Estimated lift to hook an external bus to the SOC?

[m00dawg]

I watched Shawn H's excellent 2 part series on the FemtoRV where he goes into good detail on how the MMIO I/O addresses work. I was curious what the lift might be to expand that to a larger more standard memory area as well as exposing a chunk of memory out to an external address bus?

This is sort of an eventual goal but was trying to find hardware that might fit both the short and longer term plans. Specifically, I was thinking about how I might add a RISCV co-processor to the Comamnder X16 retro computer. I was thinking of making an expansion card housing say a ULX3S and connecting the system bus (along with IRQ and some other signals) to the FPGA. That would allow it to be used for lots of things, but in my case, playing around with how I might write hybrid programs (letting the 65C02 handle kernal calls and things, but using RISCV, along with its local expanded address space (TBD how I'd implement that, SRAM via LUTs, BRAM, SDRAM, external SRAM, etc.) combined with the X16's which might side within an expanded 32-bit region (so say 0x900000-0x90FFFF).

Raw speed isn't the goal and I had thought of simply using the X16 system clock (8 MHz). The X16 already has a Lattice FPGA for video (the VERA module) and it runs internally at a higher frequency than the bus so seems like running at different speeds is perhaps also possible.

All told though the Femto SOC isn't setup to do this, on purpose to save LUTs. I was looking at the picorv32 and others but the Femto documentation is soooo good I was trying to sort out how much of a change might be required to update the memory handling to achieve something like the above. I haven't touched an HDL since college (some time ago) but reading the Verilog makes me think it wouldn't be an extreme lift but thought I'd ask.

I realize it's a newb sort of question and probably wouldn't be asking this if the above didn't hinge on which FPGA solution to consider purchasing for when I might be ready to tackle something like this. Apologies if this is not the place to ask such things.

Thanks!

[BrunoLevy]

Hi !
It is an excellent idea, I love it !
There are different things to do:

• from the SOC side, it is reasonably easy, what needs to be done is mostly creating an additional bit in the address bus, and say that if this bit is 0, it is normal operation, else it is an address for the external bus. Unlike the SOC that has an input data bus and an output data bus, the external bus will be bidirectional, with three-state IO-pins, so it needs to be configured as input for a read operation, output for a write operation and high impedance if the additional address bit is set to 0. This part is simple (it is a matter of a couple of lines of Verilog)
• but we need also to understand what happens from the XC16 side (and it is a complete mystery for me). A good starting point may be to take a look at how the VERA graphic board works, then we can learn more on what the XC16 expects from an expansion board.
• finally, we will probably need some interrupt support, our board may be both a source of interrupts and receive some other interrupts from the XC16. For this, you may need to use @Mecrisp's versions of femtorv (intermissum, gracilis) that have support for an external interrupt source.

[m00dawg]

Thank you Bruno! Awesome it sounds like I wasn't too far off base! Though I hadn't thought about tree-state and high-Z things. Super good point, thanks for that!

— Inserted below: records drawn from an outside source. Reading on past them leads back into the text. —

Lemma transition_consistent s ev s' t :
  transition s ev s' t → consistent s → consistent s'.
Proof.
  intros Htr [Hcache Hreg Huniq].
  destruct Htr as [user now1 now2 Hc|user now1 now2 Hc Hf
                  |user now1 now2 d Hc Hf Hst|user now1 now2 d Hc Hf Hst
                  |user contact now Hid|user contact now coll Hid Hup
                  |user contact now Hid Hn|ev s' t Hconv Hu Hca];
    try done.
  - (* a new record is appended *)
    split; simpl.
    + intros k v Hk. destruct (Hcache k v Hk) as (d & -> & Hfind & Hver).
      exists d. simpl. by rewrite find_one_snoc, Hfind.
    + apply Forall_app. split; [done|].
      constructor; [|done]. left. apply new_user_status.
    + unfold unique_chat_ids. rewrite fmap_app. apply NoDup_app.
      split; [done|]. split; [|apply NoDup_singleton].
      simpl. rewrite new_user_chat_id.
      intros x Hx ->%list_elem_of_singleton.
      by apply find_one_None_not_elem in Hf.
  - (* the stored record enters the cache *)
    split; simpl; [|done..].
    intros k v. simpl. destruct (decide (k = user_id user)) as [->|Hk].
    + rewrite lookup_insert_eq. intros [= <-]. exists d.
      split; [done|]. split; [done|].
      apply registered_verified; [|done].
      rewrite Forall_forall in Hreg. apply Hreg.
      by apply find_one_Some in Hf as [Hin _].
    + rewrite lookup_insert_ne by done. apply Hcache.
  - (* the record is verified and the cache refreshed *)
    pose proof (verified_fields_chat_id contact now) as Hfields.
    assert (coll = (update_one (user_id user) (verified_fields contact now)
                      (users s)).1) as Hcoll by (by rewrite Hup).
    split; simpl.
    + intros k v. simpl. destruct (decide (k = user_id user)) as [->|Hk].
      * rewrite lookup_insert_eq. intros [= <-].
        destruct (update_one_modified (user_id user)
                    (verified_fields contact now) (users s)) as [d Hd];
          [by rewrite Hup|].
        rewrite Hcoll, update_one_find, Hd by done. simpl.
        eexists. split; [done|]. split; [done|].
        apply lookup_union_Some_l, verified_fields_status.
      * rewrite lookup_insert_ne by done. intros Hv.
        destruct (Hcache k v Hv) as (d & -> & Hfind & Hver).
        exists d. by rewrite Hcoll, update_one_find_ne.
    + rewrite Hcoll. apply update_one_Forall; [|done].
      intros d _. right.
      apply lookup_union_Some_l, verified_fields_status.
    + unfold unique_chat_ids. by rewrite Hcoll, update_one_chat_ids.
  - (* an interaction *)
    split.
    + intros k v. rewrite Hca, Hu. apply Hcache.
    + by rewrite Hu.
    + by rewrite Hu.
Qed.

Lemma step_consistent ev s : consistent s → consistent (step ev s).1.
Proof. apply transition_consistent with ev (step ev s).2, step_transition. Qed.

Lemma final_consistent evs s : consistent s → consistent (final evs s).
Proof.
  revert s. induction evs as [|ev evs IH]; intros s Hs; [done|].
  rewrite final_cons. by apply IH, step_consistent.
Qed.

Lemma boot_consistent s : boot s → consistent s.
Proof.
  intros [Hcache Hreg Huniq]. split; [|done..].
  intros k v. by rewrite Hcache, lookup_empty.
Qed.

Lemma boot_initial_state : boot initial_state.
Proof. split; simpl; [done | constructor | constructor]. Qed.

(** Boot states are what this program itself leaves behind. *)
Lemma restart_boot s : consistent s → boot (restart s).
Proof. by intros [_ Hreg Huniq]. Qed.
End runs.

(** ** Consequences of the invariant *)

Section registration_facts.
Implicit Types (s : state) (ev : event) (evs : list event) (d : doc).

On the X16 side, the card edge connector exposes nearly the whole smash (if interested, you can see the full pinout here: https://github.com/X16Community/x16-docs/blob/master/X16%20Reference%20-%2014%20-%20Hardware.md#expansion-cards--cartridges) and yep this does include both IRQ and NMI for interrupt handling. Notably it also includes RDY which can pause the 65C02 or 65816 allowing the RISCV to take over execution. There has been talk of an 816 upgrade path (this is in part because the smaller X16's will not be nearly as easy to upgrade and it would be more economical to ship with an 816 as a result) which also means the COP instruction could be used though I think using the MMIO range along with interrupts and RDY may end up being the better option.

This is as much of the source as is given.